Descubra as diferenças

Ao longo das listas da DGRN encontram-se vocábulos inacreditáveis, tanto no lado dos «Não Admitidos», como nos «Admitidos». É curioso verificar que se autorizam nomes como «Amora» e «Cereja», mas que outros como «Ginja», «Laranja», e «Romã» são proibidos. Na secção dos filósofos e escritores encontramos possibilidades como «Aristóteles», «Cícero», «Pitágoras» e «Dante» e outros que chumbaram como «Eça», «Verdi» e «Pascal».

Alguns diminutivos alcançaram o estatuto de nome como «Martinha», «Teresinha», «Joaninha» e também «Bia», «Xico» e «Tita». Alguns pais, porventura, inspirados na ficção deram lugar a crianças com nomes como «Aramis», «Cinderela», «Donaldo», «Fiona» e «Édipo».
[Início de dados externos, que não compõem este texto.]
Lemma chain_ok_cons c t w a rest :
  chain_ok c t ((w, a) :: rest) <->
  2 <= a <= n /\ a <= t
  /\ match rest with
     | [] => t = a
     | (_, b) :: _ => b <= a /\ match c with O => False | S c => chain_ok c (2 * (t - a)) rest end
     end.
Proof. by destruct c. Qed.

Lemma chain_leaf c t ch : chain_ok c t ch -> ci ch < n -> chain_ok c (t + 1) ((wt (ci ch), ci ch + 1) :: tail ch).
Proof.
  destruct ch as [|[w a] rest]; [by destruct c|]. cbn [ci tail]. rewrite !chain_ok_cons. intros (H1 & H2 & H3) Ha.
  split; [lia|]. split; [lia|]. destruct rest as [|[? b] rest]; [lia|]. destruct H3 as [H3 H4]. split; [lia|].
  destruct c; [done|]. by replace (t + 1 - (a + 1)) with (t - a) by lia.
Qed.

(** Index of the next pair against that of the level that takes it *)
Lemma taken_index t1 t2 x y : level_ok t1 x -> level_ok t2 y ->
  (ci (snd x) < n -> pair_weight y <= wt (ci (snd x))) -> ci (snd y) <= ci (snd x).
Proof.
  intros [_ [? _] _ _] [? [? _] Hl _] Hp. destruct (Z.le_gt_cases (ci (snd y)) (ci (snd x))); [done|].
  assert (ci (snd x) < n) as Hx by lia. specialize (Hp Hx). unfold pair_weight in Hp.
  pose proof (Hsorted (ci (snd x)) (ci (snd y) - 1) ltac:(lia) ltac:(lia)). lia.
Qed.

(** An exhausted level offers a pair heavier than every leaf. *)
Lemma exhausted_heavy t y i : level_ok t y -> ci (snd y) = n -> 0 <= i < n -> wt i < pair_weight y.
Proof.
  intros [? _ Hl _] E Hi. rewrite E in Hl. pose proof (Hsorted i (n - 1) ltac:(lia) ltac:(lia)). unfold pair_weight. lia.
Qed.

Lemma level_later t x : level_ok t x -> level_ok (t + 1) x.
Proof. intros [? ? ? ?]. split; [done|lia|done|done]. Qed.

Lemma bpm_inv_0 t X : Inv 0 t X -> Inv 0 (t + 1) (bpm 0 true X).
Proof.
  cbn [Inv bpm level_items]. intros (Hl & (Hs1 & Hs2 & Hs3 & Hs4) & Hc & He & Ha). pose proof (lv_index _ _ Hl) as [Hi1 Hi2].
  destruct (Z.leb_spec n (ci (snd (X 0%nat)))).
  - split; [by apply level_later|]. split; [|lia]. split; [lia|]. split; [intros; apply Hs2; lia|done].
  - rewrite fn_lookup_insert. cbn [fst snd].
    assert (Hw : wt (ci (snd (X 0%nat)) - 1) <= wt (n - 2) /\ wt (ci (snd (X 0%nat))) <= wt (n - 1)) by (split; apply Hsorted; lia).
    split; [by apply level_leaf|]. split.
    { split; [lia|]. cbn [cw ci fst snd pair_weight]. unfold top2 in *. pose proof (top2_bounds (ci (snd (X 0%nat))) ltac:(lia)).
      unfold pair_weight. cbn [cw fst snd].
      split; [intros; split; [apply Hs2; lia|done]|]. split; [f_equal; lia|]. lia. }
    cbn [ci chain_ok]. lia.
Qed.

Lemma scale_le c x : 0 <= x -> x <= 2 ^ Z.of_nat c * x.
Proof. intros Hx. pose proof (Z.pow_pos_nonneg 2 (Z.of_nat c) ltac:(lia) ltac:(lia)). nia. Qed.

Lemma top2_pos : 0 < top2.
Proof. pose proof (Hpos (n - 2) ltac:(lia)). pose proof (Hpos (n - 1) ltac:(lia)). unfold top2. lia. Qed.

(** A level with a leaf to take takes it before a pair of an exhausted level. *)
Lemma pairs_left c t X :
  Inv (S c) t X -> (ci (snd (X (S c))) < n -> pair_weight (X c) <= wt (ci (snd (X (S c))))) -> t + 1 <= level_items (S c) ->
  t + 1 - ci (snd (X (S c))) <= level_items c / 2.
Proof.
  cbn [Inv level_items]. intros (Hl & _ & _ & _ & H5 & _ & Hb) Hp Ht. specialize (H5 ltac:(lia)).
  apply Inv_top in Hb as (Hlb & _ & Heb). pose proof (lv_index _ _ Hl) as [Hi1 Hi2].
  destruct (Z.le_gt_cases (t + 1 - ci (snd (X (S c)))) (level_items c / 2)) as [|Hgt]; [done|exfalso].
  pose proof (Z.div_mod (level_items c) 2 ltac:(lia)). pose proof (Z.mod_pos_bound (level_items c) 2 ltac:(lia)).
  pose proof (exhausted_heavy _ _ (ci (snd (X (S c)))) Hlb (Heb ltac:(lia)) ltac:(lia)). lia.
Qed.

Lemma size_leaf c t x : size_ok (S c) t x -> level_ok t x -> ci (snd x) < n ->
  size_ok (S c) (t + 1) (snd x, (wt (ci (snd x)), ci (snd x) + 1) :: tail (snd x)).
Proof.
  intros (H1 & H2 & H3) Hl Ha. pose proof (lv_index _ _ Hl) as [? ?]. unfold size_ok. cbn [cw fst snd].
  pose proof (top2_bounds (ci (snd x)) ltac:(lia)). pose proof (scale_le c top2 ltac:(pose proof top2_pos; lia)).
  split; [lia|]. split; [intros; split; [apply H2; lia|done]|lia].
Qed.

Lemma size_taken c t x y : size_ok (S c) t x -> level_ok t x -> size_ok c (2 * (t - ci (snd x)) + 2) y ->
  (ci (snd x) < n -> pair_weight y <= wt (ci (snd x))) ->
  size_ok (S c) (t + 1) (snd x, (pair_weight y, ci (snd x)) :: snd y).
Proof.
  intros (H1 & H2 & H3) Hl Hy Hp. pose proof (lv_index _ _ Hl) as [? ?]. pose proof (size_pair _ _ _ Hy).
  unfold size_ok. cbn [cw fst snd]. split; [lia|]. split; [|lia]. intros Ht. split; [apply H2; lia|].
  destruct (Z.lt_ge_cases (ci (snd x)) n) as [Ha|Ha].
  - specialize (Hp Ha). pose proof (top2_bounds (ci (snd x)) ltac:(lia)). lia.
  - destruct Hy as (Hy & _). destruct (Hy ltac:(lia)) as [E1 E2]. unfold pair_weight. rewrite E1, E2.
    unfold top2. pose proof (Hsorted 0 (n - 2) ltac:(lia) ltac:(lia)). pose proof (Hsorted 1 (n - 1) ltac:(lia) ltac:(lia)). lia.
Qed.

Lemma inv_leaf c t X : Inv (S c) t X -> ci (snd (X (S c))) < n -> wt (ci (snd (X (S c)))) < pair_weight (X c) ->
  Inv (S c) (t + 1) (<[S c := (snd (X (S c)), (wt (ci (snd (X (S c)))), ci (snd (X (S c))) + 1) :: tail (snd (X (S c))))]> X).
Proof.
  intros (Hl & Hs & Hc & He & H5 & H6 & Hb) Ha Hw. cbn [Inv]. rewrite fn_lookup_insert, fn_lookup_insert_ne by lia.
  cbn [fst snd ci cw] in *. pose proof (lv_index _ _ Hl) as [Hi1 Hi2].
  split; [by apply level_leaf|]. split; [by apply size_leaf|]. split; [intros; apply chain_leaf; [apply Hc; lia|done]|].
  cbn [level_items] in *. split; [intros; destruct (Z.le_gt_cases (n + level_items c / 2) t); [specialize (He ltac:(done)); lia|specialize (H5 ltac:(lia)); lia]|].
  split; [intros; specialize (H5 ltac:(lia)); lia|]. split; [lia|].
  replace (t + 1 - (ci (snd (X (S c))) + 1)) with (t - ci (snd (X (S c)))) by lia.
  apply (Inv_ext c _ X); [|done]. intros d Hd. by rewrite fn_lookup_insert_ne by lia.
Qed.

(** The level that takes a pair, given how the level below goes on *)
Lemma inv_pair c t X Y : Inv (S c) t X -> (ci (snd (X (S c))) < n -> pair_weight (X c) <= wt (ci (snd (X (S c))))) ->
  Y (S c) = (snd (X (S c)), (pair_weight (X c), ci (snd (X (S c)))) :: snd (X c)) ->
  pair_weight (X c) <= pair_weight (Y c) -> Inv c (2 * (t - ci (snd (X (S c)))) + 4) Y -> Inv (S c) (t + 1) Y.
Proof.
  intros HI Hp HY Hmono HbY. pose proof (pairs_left _ _ _ HI Hp) as H5'.
  destruct HI as (Hl & Hs & Hc & He & H5 & H6 & Hb). pose proof (lv_index _ _ Hl) as [Hi1 Hi2].
  cbn [Inv]. rewrite HY. cbn [fst snd ci cw]. pose proof (Inv_top _ _ _ Hb) as (Hlb & Hsb & _).
  split; [by apply level_pair|]. split; [by apply size_taken|]. split.
  { intros Ht. specialize (H5' Ht). apply chain_ok_cons. split; [lia|]. split; [lia|].
    pose proof (Z.div_mod (level_items c) 2 ltac:(lia)). pose proof (Z.mod_pos_bound (level_items c) 2 ltac:(lia)).
    assert (Hcb : chain_ok c (2 * (t + 1 - ci (snd (X (S c))))) (snd (X c))).
    { replace (2 * (t + 1 - ci (snd (X (S c))))) with (2 * (t - ci (snd (X (S c)))) + 2) by lia.
      destruct c; cbn [Inv] in Hb; apply Hb; lia. }
    pose proof (taken_index _ _ _ _ Hl Hlb Hp) as Hti. destruct (snd (X c)) as [|[w b] rest]; [by destruct c|]. by split. }
  cbn [level_items] in *. split; [intros; destruct (Z.le_gt_cases (n + level_items c / 2) t); [by apply He|specialize (H5' ltac:(lia)); lia]|].
  split; [done|]. split; [done|]. by replace (2 * (t + 1 - ci (snd (X (S c)))) + 2) with (2 * (t - ci (snd (X (S c)))) + 4) by lia.
Qed.

Lemma bpm_inv c : forall t X, Inv c t X -> Inv c (t + 1) (bpm c true X).
Proof.
  induction c as [|c IH]; intros t X HI; [by apply bpm_inv_0|]. cbn [bpm].
  destruct ((ci (snd (X (S c))) <? n) && (wt (ci (snd (X (S c)))) <? pair_weight (X c))) eqn:E.
  - apply andb_true_iff in E as [E1%Z.ltb_lt E2%Z.ltb_lt]. by apply inv_leaf.
  - assert (Hp : ci (snd (X (S c))) < n -> pair_weight (X c) <= wt (ci (snd (X (S c))))).
    { intros Ha%Z.ltb_lt. rewrite Ha in E. by apply Z.ltb_ge in E. }
    set (X1 := <[S c := _]> X). set (T := 2 * (t - ci (snd (X (S c)))) + 2).
    assert (Hb : Inv c T X1).
    { apply (Inv_ext c _ X); [|apply HI]. intros d Hd. unfold X1. by rewrite fn_lookup_insert_ne by lia. }
    pose proof (IH _ _ Hb) as Hb2. pose proof (IH _ _ Hb2) as Hb3.
    pose proof (bpm_heads _ _ _ Hb Hb2) as [? ?]. pose proof (bpm_heads _ _ _ Hb2 Hb3) as [? ?].
    assert (EX : X c = X1 c) by (unfold X1; by rewrite fn_lookup_insert_ne by lia).
    apply inv_pair with X; [done|done| | |].
    + rewrite !bpm_above by lia. unfold X1. by rewrite fn_lookup_insert.
    + rewrite EX. unfold pair_weight. lia.
    + replace (2 * (t - ci (snd (X (S c)))) + 4) with (T + 1 + 1) by (unfold T; lia). done.
Qed.

(** The last call does not recurse; its own level does not depend on that. *)
Lemma bpm_same c r r' X : bpm c r X c = bpm c r' X c.
Proof.
  destruct c as [|c]; [done|]. cbn [bpm]. destruct (_ && _); [done|].
  destruct r, r'; rewrite ?bpm_above by lia; done.
Qed.

Definition start_levels : levels := fun _ => ([(wt 0, 1)], [(wt 1, 2)]).

Lemma items_ge c : n <= level_items c.
Proof. induction c; cbn [level_items]; [lia|]. pose proof (Z.div_pos (level_items c) 2). lia. Qed.

Lemma start_inv c : Inv c 2 start_levels.
Proof.
  pose proof (Hpos 0 ltac:(lia)). pose proof (Hsorted 0 1 ltac:(lia) ltac:(lia)). pose proof (Hsorted 1 2 ltac:(lia) ltac:(lia)).
  pose proof top2_pos. pose proof (Hsorted 0 (n - 2) ltac:(lia) ltac:(lia)). pose proof (Hsorted 1 (n - 1) ltac:(lia) ltac:(lia)).
  assert (Ht : wt 0 + wt 1 <= top2) by (unfold top2; lia).
  assert (Hl : level_ok 2 (start_levels c)) by (split; cbn [fst snd cw ci start_levels]; change (2 - 1) with 1; lia).
  assert (Hi := items_ge c).
  induction c as [|c IH].
  - cbn [Inv]. split; [done|]. unfold size_ok, pair_weight. cbn [fst snd cw ci start_levels level_items chain_ok] in *.
    change (2 - 1) with 1. lia.
  - specialize (IH Hl (items_ge c)). cbn [Inv]. split; [done|]. split.
    { unfold size_ok. cbn [fst snd cw ci start_levels]. pose proof (scale_le c top2 ltac:(lia)). lia. }
    cbn [fst snd cw ci start_levels level_items chain_ok pair_weight] in *. unfold pair_weight. cbn [fst snd cw start_levels].
    pose proof (items_ge c). pose proof (Z.div_pos (level_items c) 2 ltac:(lia) ltac:(lia)).
    split; [lia|]. split; [lia|]. split; [lia|]. split; [lia|]. apply IH.
Qed.

(** A code of at most [2 ^ k] symbols needs no more than [k] levels. *)
Lemma items_enough k c : n <= 2 ^ Z.of_nat (k + c) -> 2 * n - 2 ^ Z.of_nat k <= level_items c.
Proof.
  revert k. induction c as [|c IH]; intros k Hk; cbn [level_items].
  - rewrite Nat.add_0_r in Hk. lia.
  - specialize (IH (S k)). replace (S k + c)%nat with (k + S c)%nat in IH by lia. specialize (IH Hk).
    rewrite Nat2Z.inj_succ, Z.pow_succ_r in IH by lia.
    assert (Hm : (n - 2 ^ Z.of_nat k) * 2 <= level_items c) by lia. apply (Z.div_le_mono _ _ 2) in Hm as Hd; [|lia].
    rewrite Z.div_mul in Hd by lia. lia.
Qed.

(** The calls from [i] on *)
Fixpoint bpm_loop (k : nat) (i : Z) (c : nat) (X : levels) : levels :=
  match k with
  | O => X
  | S k => bpm_loop k (i + 1) c (bpm c (i + 1 <? 2 * n - 2) X)
  end.

Lemma bpm_loop_chain c k : forall i X, i + Z.of_nat k = 2 * n - 2 -> 2 * n - 2 <= level_items c ->
  Inv c i X -> chain_ok c (2 * n - 2) (snd (bpm_loop k i c X c)).
Proof.
  induction k as [|k IH]; intros i X Hi Hit HI; cbn [bpm_loop].
  - replace i with (2 * n - 2) in HI by lia. destruct c; cbn [Inv] in HI; by apply HI.
  - destruct (Z.ltb_spec (i + 1) (2 * n - 2)).
    + apply IH; [lia|done|]. by apply bpm_inv.
    + assert (k = 0%nat) as -> by lia. cbn [bpm_loop]. rewrite (bpm_same _ _ true).
      pose proof (bpm_inv _ _ _ HI) as HI'. replace (i + 1) with (2 * n - 2) in HI' by lia.
      destruct c; cbn [Inv] in HI'; by apply HI'.
Qed.
End Levels.

(** ** The lengths of a chain *)

Definition zsum (l : list Z) : Z := foldr Z.add 0 l.

Lemma zsum_cons x l : zsum (x :: l) = x + zsum l.
Proof. done. Qed.

Lemma zsum_app a b : zsum (a ++ b) = zsum a + zsum b.
Proof. induction a as [|x a IH]; cbn; [done|]. unfold zsum in *. lia. Qed.

Lemma zsum_perm a b : a ≡ₚ b -> zsum a = zsum b.
Proof. unfold zsum. induction 1; cbn [foldr]; lia. Qed.

Lemma zsum_plus {A} (f g : A -> Z) l : zsum (map (fun x => f x + g x) l) = zsum (map f l) + zsum (map g l).
Proof. unfold zsum. induction l; cbn [map foldr]; lia. Qed.

Lemma zsum_scale {A} (f : A -> Z) k l : zsum (map (fun x => k * f x) l) = k * zsum (map f l).
Proof. unfold zsum. induction l; cbn [map foldr]; lia. Qed.

Lemma zsum_ext {A} (f g : A -> Z) l : (forall x, x ∈ l -> f x = g x) -> zsum (map f l) = zsum (map g l).
Proof.
  unfold zsum. induction l as [|x l IH]; intros H; cbn [map foldr]; [done|].
  rewrite H, IH by set_solver. done.
Qed.

(** The length of the code of leaf [i] *)
Definition chain_len (ch : chain_val) (i : Z) : nat := length (filter (fun x => i < snd x) ch).

Lemma chain_len_cons w a ch i : chain_len ((w, a) :: ch) i = ((if decide (i < a)%Z then 1 else 0) + chain_len ch i)%nat.
Proof. unfold chain_len. rewrite filter_cons. cbn [snd]. by case_decide. Qed.

Lemma chain_len_le ch i : (chain_len ch i <= length ch)%nat.
Proof. apply length_filter. Qed.

Lemma chain_ok_length leaves ch : forall c t, chain_ok leaves c t ch -> (length ch <= S c)%nat.
Proof.
  induction ch as [|[w a] rest IH]; intros c t H; [cbn; lia|]. apply chain_ok_cons in H as (_ & _ & H).
  destruct rest as [|[w' b] rest]; [cbn; lia|]. destruct H as [_ H]. destruct c; [done|].
  apply IH in H. cbn [length] in *. lia.
Qed.

Lemma chain_indices leaves ch : forall c t, chain_ok leaves c t ch -> Forall (fun x => 0 <= snd x <= Z.of_nat (length leaves)) ch.
Proof.
  induction ch as [|[w a] rest IH]; intros c t H; [by destruct c|]. apply chain_ok_cons in H as (H1 & _ & H3).
  constructor; [cbn; lia|]. destruct rest as [|[w' b] rest]; [constructor|]. destruct H3 as [_ H3]. destruct c; [done|]. by apply (IH c (2 * (t - a))).
Qed.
Personagens como «Ruca» e «Sandokan» foram igualmente solicitadas pelos progenitores mas vetadas pelo organismo regulador. Os amantes da natureza podem escolher nomes como «Concha», «Flor», «Mar», «Sol». No entanto, quem preferir «Coral», «Luar» ou «primavera» terá porventura de emigrar. 

Em nome do filho

Gostos não se discutem e os nomes também não. A escolha de um vocábulo vai depender das preferências dos pais e também da personalidade dos autores. «Muitos dos nomes que as pessoas herdam dependem muito da permeabilidade que os pais têm às modas ou à forma como se deixam influenciar pelo futebol e pelas novelas. Na altura em que o homem chegou à lua, por exemplo, surgiram nos Estados Unidos muitos meninos chamados Apollo», conta Alcina Rosa. 

Vocábulos complicados, que não facilitam os diminutivos, que são fora do vulgar ou muito difíceis de dizer são mais suscetíveis a críticas por parte dos «proprietários». «Todas as crianças gostam de saber dizer o seu nome corretamente e que os outros o enunciem igualmente bem», explica a psicóloga clínica.

 

De qualquer forma, os pais não devem ficar muito preocupados se os filhos não apreciam o vocábulo eleito, porque isso é normal, como refere a especialista, «raramente, as pessoas gostam do seu nome em todo o período da vida. Isso não significa que mais tarde a criança não venha a identificar-se com o nome que os pais escolheram».